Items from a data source

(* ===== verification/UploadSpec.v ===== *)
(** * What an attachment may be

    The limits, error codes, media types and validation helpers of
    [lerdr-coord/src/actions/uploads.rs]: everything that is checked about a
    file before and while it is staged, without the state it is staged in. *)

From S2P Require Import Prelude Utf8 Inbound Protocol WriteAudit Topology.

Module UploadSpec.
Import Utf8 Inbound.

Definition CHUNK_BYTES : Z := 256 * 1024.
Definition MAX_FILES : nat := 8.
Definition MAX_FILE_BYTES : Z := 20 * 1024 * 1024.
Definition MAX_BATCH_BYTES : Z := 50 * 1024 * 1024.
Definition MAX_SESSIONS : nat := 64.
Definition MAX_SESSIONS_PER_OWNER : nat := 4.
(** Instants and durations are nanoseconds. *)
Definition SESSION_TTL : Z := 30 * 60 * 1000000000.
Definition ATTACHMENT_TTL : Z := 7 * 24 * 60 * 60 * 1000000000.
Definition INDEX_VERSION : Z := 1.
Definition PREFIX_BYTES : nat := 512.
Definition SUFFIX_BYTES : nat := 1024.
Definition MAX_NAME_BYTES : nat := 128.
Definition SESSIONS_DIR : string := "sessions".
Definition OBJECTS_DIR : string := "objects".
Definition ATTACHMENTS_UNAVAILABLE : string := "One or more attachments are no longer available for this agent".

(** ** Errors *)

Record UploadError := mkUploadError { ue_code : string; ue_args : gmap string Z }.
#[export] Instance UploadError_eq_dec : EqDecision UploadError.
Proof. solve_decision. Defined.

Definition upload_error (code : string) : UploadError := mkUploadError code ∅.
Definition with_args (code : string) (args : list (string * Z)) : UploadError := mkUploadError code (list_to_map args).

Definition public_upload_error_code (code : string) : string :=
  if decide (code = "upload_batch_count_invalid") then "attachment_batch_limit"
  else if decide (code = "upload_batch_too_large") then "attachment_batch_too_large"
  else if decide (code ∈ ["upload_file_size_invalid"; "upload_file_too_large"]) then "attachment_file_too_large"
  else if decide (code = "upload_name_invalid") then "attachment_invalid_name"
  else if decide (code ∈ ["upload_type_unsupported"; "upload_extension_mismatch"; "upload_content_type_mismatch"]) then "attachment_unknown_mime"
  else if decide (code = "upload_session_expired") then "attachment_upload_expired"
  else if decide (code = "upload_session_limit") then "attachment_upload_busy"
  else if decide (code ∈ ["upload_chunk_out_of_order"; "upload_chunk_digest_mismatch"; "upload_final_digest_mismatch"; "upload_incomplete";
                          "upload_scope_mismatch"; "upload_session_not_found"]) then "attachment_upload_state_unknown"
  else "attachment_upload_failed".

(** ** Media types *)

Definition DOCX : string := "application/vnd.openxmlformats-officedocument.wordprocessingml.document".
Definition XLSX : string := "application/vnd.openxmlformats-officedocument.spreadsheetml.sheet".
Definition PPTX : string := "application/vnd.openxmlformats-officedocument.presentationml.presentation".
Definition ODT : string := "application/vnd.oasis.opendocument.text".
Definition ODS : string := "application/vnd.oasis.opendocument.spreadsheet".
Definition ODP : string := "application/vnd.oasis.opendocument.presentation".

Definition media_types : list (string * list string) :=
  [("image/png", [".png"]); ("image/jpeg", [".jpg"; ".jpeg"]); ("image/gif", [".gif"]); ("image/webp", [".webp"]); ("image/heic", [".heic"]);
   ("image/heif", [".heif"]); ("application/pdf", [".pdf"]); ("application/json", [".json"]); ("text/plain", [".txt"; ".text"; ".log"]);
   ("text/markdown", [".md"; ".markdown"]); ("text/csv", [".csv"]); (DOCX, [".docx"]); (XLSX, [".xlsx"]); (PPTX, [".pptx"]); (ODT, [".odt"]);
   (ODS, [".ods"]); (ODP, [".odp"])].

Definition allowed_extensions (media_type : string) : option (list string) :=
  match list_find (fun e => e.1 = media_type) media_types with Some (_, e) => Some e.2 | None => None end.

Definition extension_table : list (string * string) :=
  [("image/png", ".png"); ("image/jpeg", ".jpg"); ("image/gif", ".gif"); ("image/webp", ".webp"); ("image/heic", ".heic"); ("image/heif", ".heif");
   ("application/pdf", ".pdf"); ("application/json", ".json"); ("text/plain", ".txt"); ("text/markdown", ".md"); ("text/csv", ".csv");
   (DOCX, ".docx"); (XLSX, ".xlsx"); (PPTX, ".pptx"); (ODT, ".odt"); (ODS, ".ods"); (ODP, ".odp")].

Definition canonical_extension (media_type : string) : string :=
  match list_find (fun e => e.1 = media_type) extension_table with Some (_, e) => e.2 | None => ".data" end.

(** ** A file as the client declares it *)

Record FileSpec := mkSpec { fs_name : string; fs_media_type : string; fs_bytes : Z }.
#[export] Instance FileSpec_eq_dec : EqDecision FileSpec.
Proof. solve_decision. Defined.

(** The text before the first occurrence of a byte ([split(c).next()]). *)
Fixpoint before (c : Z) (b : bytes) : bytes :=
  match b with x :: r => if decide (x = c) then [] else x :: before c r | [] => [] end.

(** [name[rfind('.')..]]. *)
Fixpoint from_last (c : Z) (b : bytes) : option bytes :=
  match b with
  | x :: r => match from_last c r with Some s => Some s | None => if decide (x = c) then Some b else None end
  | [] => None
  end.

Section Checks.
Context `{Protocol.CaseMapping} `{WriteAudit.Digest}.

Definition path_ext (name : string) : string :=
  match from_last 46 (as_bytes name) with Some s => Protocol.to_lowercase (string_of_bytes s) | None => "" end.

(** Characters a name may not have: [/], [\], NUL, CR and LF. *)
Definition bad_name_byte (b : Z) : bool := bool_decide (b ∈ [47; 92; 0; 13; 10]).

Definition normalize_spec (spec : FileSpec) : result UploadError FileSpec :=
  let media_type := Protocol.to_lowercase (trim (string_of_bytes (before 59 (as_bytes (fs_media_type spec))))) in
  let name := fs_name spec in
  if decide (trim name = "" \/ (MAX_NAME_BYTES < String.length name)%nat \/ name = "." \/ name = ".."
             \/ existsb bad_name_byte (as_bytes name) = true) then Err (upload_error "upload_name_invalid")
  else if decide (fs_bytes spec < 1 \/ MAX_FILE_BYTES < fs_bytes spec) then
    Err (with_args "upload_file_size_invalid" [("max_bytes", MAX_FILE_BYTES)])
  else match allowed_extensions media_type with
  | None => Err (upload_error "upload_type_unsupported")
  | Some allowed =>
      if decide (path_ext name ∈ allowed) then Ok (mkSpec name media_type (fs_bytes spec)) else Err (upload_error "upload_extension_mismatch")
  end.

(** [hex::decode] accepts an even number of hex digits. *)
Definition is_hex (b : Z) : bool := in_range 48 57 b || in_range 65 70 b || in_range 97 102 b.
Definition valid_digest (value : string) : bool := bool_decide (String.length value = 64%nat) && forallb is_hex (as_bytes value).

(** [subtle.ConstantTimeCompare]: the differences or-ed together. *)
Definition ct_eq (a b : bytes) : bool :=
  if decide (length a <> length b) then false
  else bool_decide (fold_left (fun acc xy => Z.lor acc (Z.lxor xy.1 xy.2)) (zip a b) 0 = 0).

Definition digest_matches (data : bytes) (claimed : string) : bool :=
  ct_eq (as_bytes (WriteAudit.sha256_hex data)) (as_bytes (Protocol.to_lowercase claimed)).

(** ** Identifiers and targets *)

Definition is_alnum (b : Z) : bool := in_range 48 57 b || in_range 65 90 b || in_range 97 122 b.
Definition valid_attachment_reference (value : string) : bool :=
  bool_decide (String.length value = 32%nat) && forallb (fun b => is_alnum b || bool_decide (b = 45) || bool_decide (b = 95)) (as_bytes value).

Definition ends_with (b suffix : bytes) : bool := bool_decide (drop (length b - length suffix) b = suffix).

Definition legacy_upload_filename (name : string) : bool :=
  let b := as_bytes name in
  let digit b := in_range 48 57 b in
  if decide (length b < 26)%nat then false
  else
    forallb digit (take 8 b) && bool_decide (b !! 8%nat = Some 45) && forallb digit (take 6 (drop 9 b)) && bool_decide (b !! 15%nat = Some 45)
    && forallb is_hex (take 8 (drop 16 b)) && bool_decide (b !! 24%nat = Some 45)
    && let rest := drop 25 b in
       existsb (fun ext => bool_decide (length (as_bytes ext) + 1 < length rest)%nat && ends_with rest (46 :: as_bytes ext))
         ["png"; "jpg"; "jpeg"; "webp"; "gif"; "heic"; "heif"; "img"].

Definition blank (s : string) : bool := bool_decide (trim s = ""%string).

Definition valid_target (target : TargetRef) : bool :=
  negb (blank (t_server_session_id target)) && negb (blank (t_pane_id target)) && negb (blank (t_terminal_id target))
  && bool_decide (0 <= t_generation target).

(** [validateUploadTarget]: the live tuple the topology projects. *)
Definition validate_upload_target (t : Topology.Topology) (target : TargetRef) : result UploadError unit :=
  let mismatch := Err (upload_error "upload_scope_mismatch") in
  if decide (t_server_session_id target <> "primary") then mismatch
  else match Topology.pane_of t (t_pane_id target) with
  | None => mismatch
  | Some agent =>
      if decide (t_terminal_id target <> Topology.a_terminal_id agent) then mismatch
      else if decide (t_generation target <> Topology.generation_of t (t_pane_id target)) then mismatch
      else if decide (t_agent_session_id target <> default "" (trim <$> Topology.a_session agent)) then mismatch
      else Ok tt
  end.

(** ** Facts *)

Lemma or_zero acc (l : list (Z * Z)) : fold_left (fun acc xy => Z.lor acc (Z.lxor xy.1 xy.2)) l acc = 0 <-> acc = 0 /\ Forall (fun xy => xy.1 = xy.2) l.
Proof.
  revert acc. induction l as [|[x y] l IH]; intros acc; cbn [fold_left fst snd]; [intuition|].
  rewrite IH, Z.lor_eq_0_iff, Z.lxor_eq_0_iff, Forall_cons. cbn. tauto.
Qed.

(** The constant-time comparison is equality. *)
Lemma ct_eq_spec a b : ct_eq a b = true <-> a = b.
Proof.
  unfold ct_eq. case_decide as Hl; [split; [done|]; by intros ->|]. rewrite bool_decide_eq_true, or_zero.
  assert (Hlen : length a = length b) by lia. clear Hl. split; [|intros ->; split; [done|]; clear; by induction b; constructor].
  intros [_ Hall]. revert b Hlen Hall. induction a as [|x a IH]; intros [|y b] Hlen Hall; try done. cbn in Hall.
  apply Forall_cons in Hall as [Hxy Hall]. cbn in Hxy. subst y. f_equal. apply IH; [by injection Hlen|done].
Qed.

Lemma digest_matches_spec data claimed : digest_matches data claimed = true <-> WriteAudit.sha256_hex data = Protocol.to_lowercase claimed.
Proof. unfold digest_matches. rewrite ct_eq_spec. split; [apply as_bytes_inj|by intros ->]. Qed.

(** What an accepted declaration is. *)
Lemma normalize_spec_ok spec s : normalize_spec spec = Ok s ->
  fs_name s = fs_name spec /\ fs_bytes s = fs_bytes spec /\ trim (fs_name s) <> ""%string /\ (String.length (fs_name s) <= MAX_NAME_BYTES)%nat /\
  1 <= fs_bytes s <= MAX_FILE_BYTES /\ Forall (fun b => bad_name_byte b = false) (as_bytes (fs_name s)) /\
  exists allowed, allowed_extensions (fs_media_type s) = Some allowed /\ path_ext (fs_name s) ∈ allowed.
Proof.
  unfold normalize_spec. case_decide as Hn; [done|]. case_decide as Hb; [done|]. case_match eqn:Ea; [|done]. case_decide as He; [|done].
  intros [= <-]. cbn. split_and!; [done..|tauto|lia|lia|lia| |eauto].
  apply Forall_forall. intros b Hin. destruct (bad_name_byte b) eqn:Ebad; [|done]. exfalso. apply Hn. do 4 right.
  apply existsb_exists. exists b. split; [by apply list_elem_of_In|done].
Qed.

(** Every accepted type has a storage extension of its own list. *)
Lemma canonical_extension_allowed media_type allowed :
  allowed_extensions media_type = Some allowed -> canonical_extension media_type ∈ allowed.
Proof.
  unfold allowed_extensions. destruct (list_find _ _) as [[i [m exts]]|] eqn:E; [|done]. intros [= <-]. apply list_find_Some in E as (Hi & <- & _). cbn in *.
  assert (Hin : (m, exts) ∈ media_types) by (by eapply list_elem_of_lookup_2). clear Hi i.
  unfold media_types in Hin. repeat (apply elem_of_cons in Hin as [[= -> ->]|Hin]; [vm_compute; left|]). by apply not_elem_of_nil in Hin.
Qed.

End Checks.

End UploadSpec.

- DIRECTIONS FOR THIS TASK -
For every line above with the word "oasis" in it, make a copy.

- RESULT FOR THIS EXERCISE -
Definition ODT : string := "application/vnd.oasis.opendocument.text".
Definition ODS : string := "application/vnd.oasis.opendocument.spreadsheet".
Definition ODP : string := "application/vnd.oasis.opendocument.presentation".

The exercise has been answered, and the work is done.